Утром он уехал. Через пять дней от него пришло сообщение, что он останется здесь дольше, для того, чтобы помогать местным развозить помощь. Но она знала, что это ложь. Что он остается воевать. Мать чувствовала это.
Последнее сообщение, полное успокоительных слов, пришло спустя месяц после его отъезда. А еще через две недели ей позвонил незнакомый мужчина и сухим донецким говором сообщил ей тяжкую весть.
Мать закончила рассказ. В ее зеленых глазах стояли слезы. Она вытерла их краем траурного платка и достала из висевшей на стуле сумочки небольшую фотографию. На ней стоял загорелый Слава и скромно улыбался. Рукава запыленной рубашки засучены, повязка на голове темна от пота. Снимок был сделан в каком-то поселке на заходе солнца. За приземистыми крышами раскинулись кронами плодовые деревья, и пылало лиловое зарево заката. Войну выдавал лишь край фотографии. На нем на фоне багрового неба был хорошо различим покореженный остов сгоревшего дома.
Передавая Сергею снимок, женщина произнесла: «Смотри, как он улыбается. Наверное, там он был счастлив».
Что-то странное, происходившее с Сергеем после тех похорон, только усилилось. Он почти перестал спать, а если спал, то снились кошмары. В них часто приходили Славка и тот ополченец. Это была дикая смесь его унылых офисных впечатлений, военных сводок и всплывающих из темноты воспоминаний. Он просыпался ночами и подолгу лежал в кровати, мучимый какими-то неясными ему самому, невысказанными переживаниями. Что-то постоянно ныло и саднило в груди. Он словно был перед кем-то виноват, и чувство стыда преследовало его день и ночь.
Мучимый бессонницей, он включал компьютер и часами блуждал по интернету. Он не заходил на смешные и пошлые сайты, как прежде — теперь его интересовала только война. Он выискивал видео с мест, читал переписки в бурлящих группах, часто натыкаясь на фото добровольцев, простых ребят, так похожих на Славку на той фотографии. «Может быть, кого-то из них уже нет в живых», — думал Сергей.

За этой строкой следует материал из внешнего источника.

(** One more child keeps the shape. *)
Lemma Shape_add n ch cs c : Z.of_nat (length cs) + 1 < two32 -> Shape n ch cs ->
  Shape (snd (add_to_children n ch c)) (fst (add_to_children n ch c)) (cs ++ [c]).
Proof.
  intros Hlt (-> & HP & Hs). destruct cs as [|c1 [|c2 cs]].
  - subst ch. done.
  - subst ch. split; [done|]. split; [done|]. cbn. eexists _, _. split; [done|]. right; left. by repeat eexists.
  - destruct Hs as (b & r & -> & Hb). set (l := c1 :: c2 :: cs) in *.
    destruct (add_to_blocks (Z.of_nat (length l)) b r c) as (b' & r' & E & Hb' & HP'); [cbn; lia|lia|done|].
    rewrite E. cbn [fst snd]. split; [rewrite length_app; cbn [length]; lia|]. split.
    + rewrite HP', HP. apply Permutation_cons_append.
    + cbn. by exists b', r'.
Qed.

Lemma add_children_shape cs : Z.of_nat (length cs) < two32 ->
  Shape (snd (add_children cs)) (fst (add_children cs)) cs.
Proof.
  induction cs as [|c cs IH] using rev_ind; intros Hlt; [done|].
  rewrite length_app in Hlt. cbn in Hlt. unfold add_children in *. rewrite fold_left_app. cbn [fold_left].
  destruct (fold_left _ cs (Child None, 0)) as [ch n]. cbn [fst snd] in *. apply Shape_add; [lia|]. apply IH. lia.
Qed.

(** [addChild] and [visitChildren] agree on the block structure: after adding any
    sequence of children (fewer than 2^32) to a new event, the count is their number and
    the visit reaches each added child, as many times as it was added and no other, so
    the assertion that closes the visit holds. *)
Theorem children_visited cs :
  Z.of_nat (length cs) < two32 ->
  let '(ch, n) := add_children cs in
  n = Z.of_nat (length cs) /\ children_list n ch ≡ₚ cs /\ Z.of_nat (length (children_list n ch)) = n.
Proof.
  intros Hlt. destruct (add_children_shape cs Hlt) as (E & HP & _). destruct (add_children cs) as [ch n].
  cbn [fst snd] in *. split; [done|]. split; [done|]. by rewrite HP.
Qed.

Lemma children_visited_witness :
  children_list 5 (fst (add_children [10; 11; 12; 13; 14]%nat)) ≡ₚ [10; 11; 12; 13; 14]%nat.
Proof.
  pose proof (children_visited [10; 11; 12; 13; 14]%nat) as H. cbn [length] in H.
  assert (Hlt : Z.of_nat 5 < two32) by reflexivity. specialize (H Hlt).
  destruct (add_children [10; 11; 12; 13; 14]%nat) as [ch n] eqn:E. destruct H as (-> & HP & _). exact HP.
Defined.

(** ** The start of an event *)
Definition latest (c : Z) (starts : list Z) : Z := fold_left MAX starts c.

Lemma parentDone_step fuel p e h s :
  hp_events h !! p = Some e -> ev_class e <> ClsDelay -> ev_state e = EV_NONE -> 0 < ev_numParents e < two32 ->
  parentDone (Datatypes.S fuel) p s h =
    Ok (tt, let e' := ev_set_numParents (ev_numParents e - 1) (ev_set_cycle (MAX (ev_cycle e) s) e) in
            if ev_numParents e =? 1
            then mkHeap (<[p := ev_set_state EV_QUEUED e']> (hp_events h)) (hp_next h)
                   (hp_queue h ++ [(p, u64 (MAX (ev_cycle e) s + ev_preDelay e))])
            else mkHeap (<[p := e']> (hp_events h)) (hp_next h) (hp_queue h)).
Proof.
  intros He Hc Hs Hn. cbn [parentDone]. unfold mbind, M_bind, get_ev. rewrite He.
  destruct (ev_class e) eqn:Ec; try done; unfold massert; rewrite (proj2 (Z.eqb_neq _ 0)) by lia; cbn [negb];
    rewrite u32_small by lia; (destruct (Z.eqb_spec (ev_numParents e) 1) as [E|E];
      [rewrite E; cbn; by rewrite Hs, bool_decide_eq_true_2|by rewrite (proj2 (Z.eqb_neq _ 0)) by lia]).
Qed.

Lemma parents_done_spec fuel p starts : forall e h,
  hp_events h !! p = Some e -> ev_class e <> ClsDelay -> ev_state e = EV_NONE ->
  ev_numParents e = Z.of_nat (length starts) -> starts <> [] -> ev_numParents e < two32 ->
  exists h', mapM_ (parentDone (Datatypes.S fuel) p) starts h = Ok (tt, h') /\
    hp_queue h' = hp_queue h ++ [(p, u64 (latest (ev_cycle e) starts + ev_preDelay e))] /\
    hp_events h' = <[p := ev_set_state EV_QUEUED (ev_set_numParents 0 (ev_set_cycle (latest (ev_cycle e) starts) e))]> (hp_events h).
Proof.
  induction starts as [|s starts IH]; intros e h He Hc Hs Hn Hne Hlt; [done|]. cbn [length] in Hn.
  cbn [mapM_]. unfold mbind at 1, M_bind at 1. rewrite (parentDone_step fuel p e h s) by (try done; lia). cbn zeta.
  destruct starts as [|s' starts].
  - cbn [length] in Hn. rewrite Hn. cbn. eexists. by split.
  - rewrite (proj2 (Z.eqb_neq _ 1)) by (cbn [length] in Hn; lia).
    set (e' := ev_set_numParents _ _). set (h1 := mkHeap _ _ _).
    destruct (IH e' h1) as (h' & E & Eq & Ee).
    + unfold h1. cbn. by rewrite lookup_insert_eq.
    + exact Hc.
    + done.
    + unfold e'. cbn [ev_numParents ev_set_numParents]. lia.
    + done.
    + unfold e'. cbn [ev_numParents ev_set_numParents]. lia.
    + exists h'. split; [exact E|]. split; [exact Eq|]. rewrite Ee. unfold h1. cbn [hp_events]. by rewrite insert_insert_eq.
Qed.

Однажды он набрел на одно видео, которое надолго выбило его из колеи. Какой-то очевидец снял на телефон последствия обстрела городской улицы. В кадре была женщина: ее трясло, она водила окровавленными ладонями по лицу, пыталась сказать что-то. У женщины не было ног — только мокрое красное месиво на их месте. Сергею было больно смотреть это видео. Но он смотрел. Он никак не мог поверить в его реальность — всё хотелось обнаружить, что это фейк, что в конце кто-нибудь объявит, что это подстава. Но никто не объявлял. В трясущемся кадре были только дым, огонь и кровь.

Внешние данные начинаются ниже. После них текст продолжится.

(** [done] on an event that runs: its children are reached and it is freed. *)
Lemma done_fire fuel h p n ks np c :
  at_ev (hp_events h) EV_RUNNING np (p, n, root <$> ks) -> Forall (fires fuel) ks ->
  Forall (rep (hp_events h) EV_NONE 1) ks -> NoDup (p :: flat_map ids ks) ->
  0 <= c -> c + n_post n + zsum (map span ks) < two64 ->
  exists h' fr, ev_done (Datatypes.S fuel) p c h = Ok (tt, h') /\ Finished h h' p ks (c + n_post n) fr.
Proof.
  intros (e&He&HI) HF HR [Hp HN]%list.NoDup_cons H0 Hc. cbn in He.
  pose proof (is_wf _ _ _ _ _ HI) as (_&Hpost&_). cbn in Hpost, HI.
  assert (Hk0 : 0 <= zsum (map span ks)).
  { apply zsum_nonneg. elems. intros x (k&<-&Hk)%list_elem_of_In%in_map_iff.
    apply list_elem_of_In in Hk. eapply span_nonneg. by apply HR. }
  set (e' := ev_set_state EV_DONE e). set (h0 := mkHeap (<[p := e']> (hp_events h)) (hp_next h) (hp_queue h)).
  assert (HI' : EvIs e' n (root <$> ks) EV_DONE np) by (destruct HI; by split).
  destruct (visit_kids h0 (lookup_insert_eq _ _ _) HI') as (ts&HPt&Hvis). symmetry in HPt.
  assert (HRt : Forall (rep (hp_events h0) EV_NONE 1) ts).
  { rewrite HPt in HR. elems. intros k Hk. eapply rep_frame; [|by apply HR].
    intros q Hq. cbn. rewrite lookup_insert_ne; [done|]. intros <-. apply Hp. apply elem_flat_map. exists k. by rewrite HPt. }
  rewrite HPt in HF, HN.
  destruct (fires_list fuel ts HF h0 (c + n_post n) HRt HN) as (h1&fr&E1&F1); [lia| |].
  { replace (zsum (map span ts)) with (zsum (map span ks)); [lia|].
    clear -HPt. induction HPt; cbn; unfold zsum in *; lia. }
  exists (mkHeap (delete p (hp_events h1)) (hp_next h1) (hp_queue h1)), fr. split.
  - cbn [ev_done]. unfold mbind, M_bind, get_ev. rewrite He. unfold massert.
    rewrite (is_state _ _ _ _ _ HI), bool_decide_eq_true_2 by done. cbn.
    fold e'. fold h0. rewrite (is_post _ _ _ _ _ HI), u64_small by lia. rewrite (Hvis _ _ E1). done.
  - destruct F1. split; cbn; try done.
    + by rewrite f_perm0, HPt.
    + elems. intros x Hx. eapply rep_frame; [|by apply f_rep0]. intros q Hq. cbn.
      apply lookup_delete_ne. intros <-. apply Hp. rewrite HPt. rewrite f_perm0 in Hx.
      apply elem_flat_map in Hx as (k&Hk&Hx). apply elem_flat_map. exists k. split; [done|]. by eapply frontier_ids.
    + intros q [Hqp Hq]%not_elem_of_cons. rewrite lookup_delete_ne by done. rewrite f_frame0 by (by rewrite <- HPt).
      cbn. by rewrite lookup_insert_ne.
    + intros q Hq. destruct (decide (p = q)) as [->|]; [by rewrite lookup_delete_eq|].
      rewrite lookup_delete_ne by done. apply f_dom0. cbn. by rewrite lookup_insert_ne.
    + by rewrite lookup_delete_eq.
Qed.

В офисе он сидел невыспавшийся и угрюмый. Сергей и в обычное время не был разговорчив, но теперь ушел в себя настолько, что одетые в аккуратные белые рубашечки коллеги постоянно спрашивали, что у него стряслось. Сергей отвечал что-то односложное, и, борясь со сном, окунался в нудную работу.
На выходных он по привычке ходил с друзьями в заведение: выпить и развлечься. Но былой охоты до пьяного дурмана и безудержного веселья не было. Вместо них внутри поселилось отвращение. Его буквально тошнило от ярких огней, бьющей в уши ритмичной музыки, глупых шуток и смеха. Как-то раз, посидев с каменным лицом и ловя на себе удивленные взгляды, он встал, собираясь уходить. Просили остаться, но он даже с каким-то удовольствием наблюдал вытянувшиеся лица хмельных друзей, и, пожав всем руки, вышел.

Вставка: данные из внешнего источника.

(* ===== verification/BoundWeave.v ===== *)
(** * The contention simulator and the bound-weave loop
      (src/src/contention_sim.h, contention_sim.cpp)

    The weave phase with one domain and one simulation thread: the events that the bound
    phase recorded are run in the order of their cycles up to the end of the phase.  The
    priority queue is an interface, which prio_queue.h implements.  [Sys] puts the cores,
    their recorders, the event heap and the simulator together, and [run] executes any
    sequence of joins, leaves, accesses, basic blocks and ends of phases. *)

From S2P Require Import Prelude Bithacks PrioQueue MemHier TimingEvent CoreRecorder.

(** ** The interface of the priority queue *)
Class EventPQ (Q : Type) := {
  pq_empty : Q;
  pq_size : Q -> Z;
  pq_firstCycle : Q -> res Z;
  pq_enqueue : nat -> Z -> M Q unit;
  pq_dequeue : M Q (nat * Z) }.

(** [pq_rep q f m]: [q] holds the map [m], and accepts any cycle from [f] on. *)
Class PQLaws (Q : Type) `{EventPQ Q} := {
  pq_rep : Q -> Z -> gmap nat Z -> Prop;
  pq_rep_empty : pq_rep pq_empty 0 ∅;
  pq_rep_mono q f f' m : pq_rep q f m -> f <= f' -> pq_rep q f' m;
  pq_rep_size q f m : pq_rep q f m -> pq_size q = Z.of_nat (base.size m);
  pq_rep_first q f m o c : pq_rep q f m -> m !! o = Some c ->
    exists c1, pq_firstCycle q = Ok c1 /\ (exists o1, m !! o1 = Some c1) /\ forall o' c', m !! o' = Some c' -> c1 <= c';
  pq_rep_enqueue q f m o c : pq_rep q f m -> m !! o = None -> 0 <= f <= c -> c < 2 ^ 63 ->
    Z.of_nat (base.size m) < two32 -> wp (pq_enqueue o c) (fun _ q' => pq_rep q' f (<[o := c]> m)) q;
  pq_rep_dequeue q f m o0 c0 : pq_rep q f m -> m !! o0 = Some c0 ->
    wp pq_dequeue (fun '(o, c) q' => m !! o = Some c /\ (forall o' c', m !! o' = Some c' -> c <= c') /\
                                     pq_rep q' c (delete o m)) q }.

(** ** The simulator *)
Module CS.
Section Sim.
Context {Q : Type} `{EventPQ Q}.

Record t := mk { limit : Z; lastLimit : Z; inCSim : bool; curCycle : Z; pq : Q }.
Definition with_limit (z : Z) (s : t) : t := mk z (lastLimit s) (inCSim s) (curCycle s) (pq s).
Definition with_lastLimit (z : Z) (s : t) : t := mk (limit s) z (inCSim s) (curCycle s) (pq s).
Definition with_inCSim (b : bool) (s : t) : t := mk (limit s) (lastLimit s) b (curCycle s) (pq s).
Definition with_cycle (z : Z) (s : t) : t := mk (limit s) (lastLimit s) (inCSim s) z (pq s).
Definition with_pq (q : Q) (s : t) : t := mk (limit s) (lastLimit s) (inCSim s) (curCycle s) q.

Definition init : t := mk 0 0 false 0 pq_empty.
Definition numDomains : Z := 1.

Definition CM := M (t * EvHeap).
Definition onSim (f : t -> t) : CM unit := mmodify (fun s => (f s.1, s.2)).
Definition onPq {A} (m : M Q A) : CM A := fun s =>
  match m (pq s.1) with Ok (a, q) => Ok (a, (with_pq q s.1, s.2)) | Err f => Err f end.
Definition onHeap {A} (m : EvM A) : CM A := fun s =>
  match m s.2 with Ok (a, h) => Ok (a, (s.1, h)) | Err f => Err f end.

(** The assertion against events that are scheduled too far ahead. *)
Definition far_msg : string := "Queued event too far into the future".

Definition enqueue (phaseLength : Z) (ev : nat) (cycle : Z) : CM unit :=
  '(s, _) ← mget;
  massert (inCSim s) "inCSim";;
  massert (lastLimit s <=? cycle) "Enqueued event before last limit!";;
  massert (cycle <? u64 (lastLimit s + u32 (10 * phaseLength) + 1000000)) far_msg;;
  e ← onHeap (get_ev ev);
  massert (curCycle s <=? cycle) "Queued event goes back in time";;
  massert (ev_numParents e =? 0) "ev->numParents == 0";;
  massert (negb (ev_domain e =? -1)) "ev->domain != -1";;
  massert (ev_domain e <? numDomains) "ev->domain < numDomains";;
  onPq (pq_enqueue ev cycle).

Definition enqueueSynced (phaseLength : Z) (ev : nat) (cycle : Z) : CM unit :=
  '(s, _) ← mget;
  massert (negb (inCSim s)) "!inCSim";;
  e ← onHeap (get_ev ev);
  massert (negb (ev_domain e =? -1)) "ev && ev->domain != -1";;
  massert (ev_domain e <? numDomains) "ev->domain < numDomains";;
  massert (lastLimit s <=? cycle) "Enqueued (synced) event before last limit!";;
  massert (cycle <? u64 (lastLimit s + u32 (10 * phaseLength) + 10000)) far_msg;;
  massert (ev_numParents e =? 0) "ev->numParents == 0";;
  onPq (pq_enqueue ev cycle).

(** The calls of enqueue (or enqueueSynced) that the events made, in their order. *)
Fixpoint deliver (f : nat -> Z -> CM unit) (l : list (nat * Z)) : CM unit :=
  match l with [] => mret tt | (ev, c) :: l => f ev c;; deliver f l end.
Definition flush (phaseLength : Z) : CM unit :=
  '(s, h) ← mget;
  onHeap (mmodify (fun h => mkHeap (hp_events h) (hp_next h) []));;
  deliver (if inCSim s then enqueue phaseLength else enqueueSynced phaseLength) (hp_queue h).
End Sim.
Arguments t : clear implicits.
End CS.

(** ** The whole system *)
Module BW.
Section Sys.
Context {Q : Type} `{EventPQ Q} `{Port} (lineBits : Z).

Record Sys := mk { cores : list TC.t; sim : CS.t Q; heap : EvHeap; zinfo : Zinfo }.
Abbreviation SM := (M Sys).

Definition with_cores (l : list TC.t) (s : Sys) : Sys := mk l (sim s) (heap s) (zinfo s).
Definition onSim {A} (m : CS.CM A) : SM A := fun s =>
  match m (sim s, heap s) with Ok (a, (c, h)) => Ok (a, mk (cores s) c h (zinfo s)) | Err f => Err f end.
(** Core [i] executes [m]. *)
Definition onCore {A} (i : nat) (m : TC.TM A) : SM A := fun s =>
  match cores s !! i with
  | None => Err (Panic "no such core")
  | Some c => match m (c, heap s) with
              | Ok (a, (c', h)) => Ok (a, mk (<[i := c']> (cores s)) (sim s) h (zinfo s))
              | Err f => Err f
              end
  end.

(** [te->run(cycle)]: run_ev is its first half, then [simulate] of the event's class. *)
Definition run_event (te : nat) (cycle : Z) : SM unit :=
  e ← onSim (CS.onHeap (run_ev te cycle));
  s ← mget;
  let done c := onSim (CS.onHeap (ev_done (CR.ev_fuel (heap s)) te c)) in
  match ev_class e with
  | ClsCore i orig =>
      c ← mlift (from_opt (cores s !! i) "cRec");
      r ← mlift (CR.reportEventSimulated te cycle orig (TC.cRec c));
      mmodify (fun s => with_cores (<[i := TC.with_rec r c]> (cores s)) s);;
      done cycle
  | ClsMem lat => done (u64 (cycle + lat))
  | ClsDelay => mfail "DelayEvent::simulate() was called"
  | ClsTiming => mfail "simulate() of an unknown event"
  end.

Definition mout : SM unit := fun _ => Err OutOfFuel.

(** The body of the loop of simulatePhaseThread: run the first event. *)
Definition weave_step : SM unit :=
  s ← mget;
  '(te, cycle) ← onSim (CS.onPq pq_dequeue);
  massert (CS.curCycle (sim s) <=? cycle) "cycle >= domCycle";;
  onSim (CS.onSim (CS.with_cycle cycle));;
  run_event te cycle;;
  onSim (CS.flush (phaseLength (zinfo s)));;
  s' ← mget;
  let q := CS.pq (sim s') in
  newCycle ← mlift (if pq_size q =? 0 then Ok (CS.limit (sim s')) else pq_firstCycle q);
  massert (cycle <=? newCycle) "newCycle >= domCycle";;
  onSim (CS.onSim (CS.with_cycle newCycle)).

(** [while (pq.size() && pq.firstCycle() < limit)], for a thread with one domain. *)
Fixpoint weave (fuel : nat) : SM unit :=
  s ← mget;
  let q := CS.pq (sim s) in
  more ← mlift (if pq_size q =? 0 then Ok false
                else c ← pq_firstCycle q; Ok (c <? CS.limit (sim s)));
  if negb more then mret tt
  else match fuel with
       | O => mout
       | S fuel' => weave_step;; weave fuel'
       end.
Definition simulatePhaseThread : SM unit :=
  s ← mget;
  weave (S (base.size (hp_events (heap s))));;
  s ← mget;
  onSim (CS.onSim (CS.with_cycle (CS.limit (sim s)))).

(** [for (i < numCores) cores[i]->m()]. *)
Fixpoint each_core (n i : nat) (m : nat -> TC.TM unit) : SM unit :=
  match n with O => mret tt | S n => onCore i (m i);; each_core n (S i) m end.

Definition simulatePhase (limit : Z) : SM unit :=
  onSim (CS.onSim (CS.with_limit limit));;
  s ← mget;
  massert (CS.lastLimit (sim s) <=? limit) "limit >= lastLimit";;
  each_core (length (cores s)) 0 (fun i => TC.cSimStart i (zinfo s));;
  onSim (CS.onSim (CS.with_inCSim true));;
  simulatePhaseThread;;
  onSim (CS.onSim (CS.with_inCSim false));;
  each_core (length (cores s)) 0 (fun _ => TC.cSimEnd);;
  onSim (CS.onSim (CS.with_lastLimit limit)).

(** The end of a phase (EndOfPhaseActions): contention simulation, then the next phase. *)
Definition end_phase : SM unit :=
  s ← mget;
  simulatePhase (u64 (globPhaseCycles (zinfo s) + phaseLength (zinfo s)));;
  mmodify (fun s => mk (cores s) (sim s) (heap s)
    (mkZinfo (u64 (globPhaseCycles (zinfo s) + phaseLength (zinfo s))) (phaseLength (zinfo s)))).

Inductive op :=
| Join (i : nat)
| Leave (i : nat)
| Access (i : nat) (k : AccessKind) (addr : Z)
| Bbl (i : nat) (bblAddr instrs bytes : Z)
| EndPhase.

(** An operation of core [i], with the enqueues it makes. *)
Definition core_op (i : nat) (m : Zinfo -> TC.TM unit) : SM unit :=
  s ← mget; onCore i (m (zinfo s));; onSim (CS.flush (phaseLength (zinfo s))).
Definition do_op (o : op) : SM unit :=
  match o with
  | Join i => core_op i (TC.join i)
  | Leave i => core_op i (fun _ => TC.leave i)
  | Access i k a => core_op i (fun _ => TC.accessAndRecord i k a)
  | Bbl i a n b => core_op i (fun _ => TC.bblAndRecord i lineBits a n b)
  | EndPhase => end_phase
  end.
Fixpoint run (l : list op) : SM unit :=
  match l with [] => mret tt | o :: l => do_op o;; run l end.

Definition init (ers : list EventRecorder) (junk len : Z) : Sys :=
  mk ((fun er => TC.init er 0 junk) <$> ers) CS.init empty_heap (mkZinfo 0 len).
End Sys.
Arguments Sys : clear implicits.
End BW.

(** ** prio_queue.h implements the interface *)
Definition PQ_BLOCKS : nat := Z.to_nat 1024.

#[global] Instance prio_EventPQ : EventPQ PQ.t := {|
  pq_empty := PQ.init PQ_BLOCKS (fun _ => None);
  pq_size := PQ.size;
  pq_firstCycle := PQ.firstCycle PQ_BLOCKS;
  pq_enqueue := PQ.enqueue PQ_BLOCKS;
  pq_dequeue := fun q =>
    match PQ.firstCycle PQ_BLOCKS q with
    | Ok c => PQ.dequeue PQ_BLOCKS (S (Z.to_nat (c / 64 - PQ.curBlock q))) q
    | Err f => Err f
    end |}.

Он не стал вызывать такси и пошел домой пешком. Завернул сильно влево и оказался на набережной. С темной речной глади дул свежий ночной ветер. Сергей брел по набережной, и ему казалось, что этот ветер смывает с него что-то, очищает. На берегу реки ему было легче. Тяжесть в груди спала и думалось яснее. В душе у него зрело что-то. И тут, в темноте, у уходящих в воду бетонных спусков, он был откровенней с собой. Он жаждал, чтоб это скорее созрело. Чтоб прорвалось. Чтобы что-то наконец изменилось.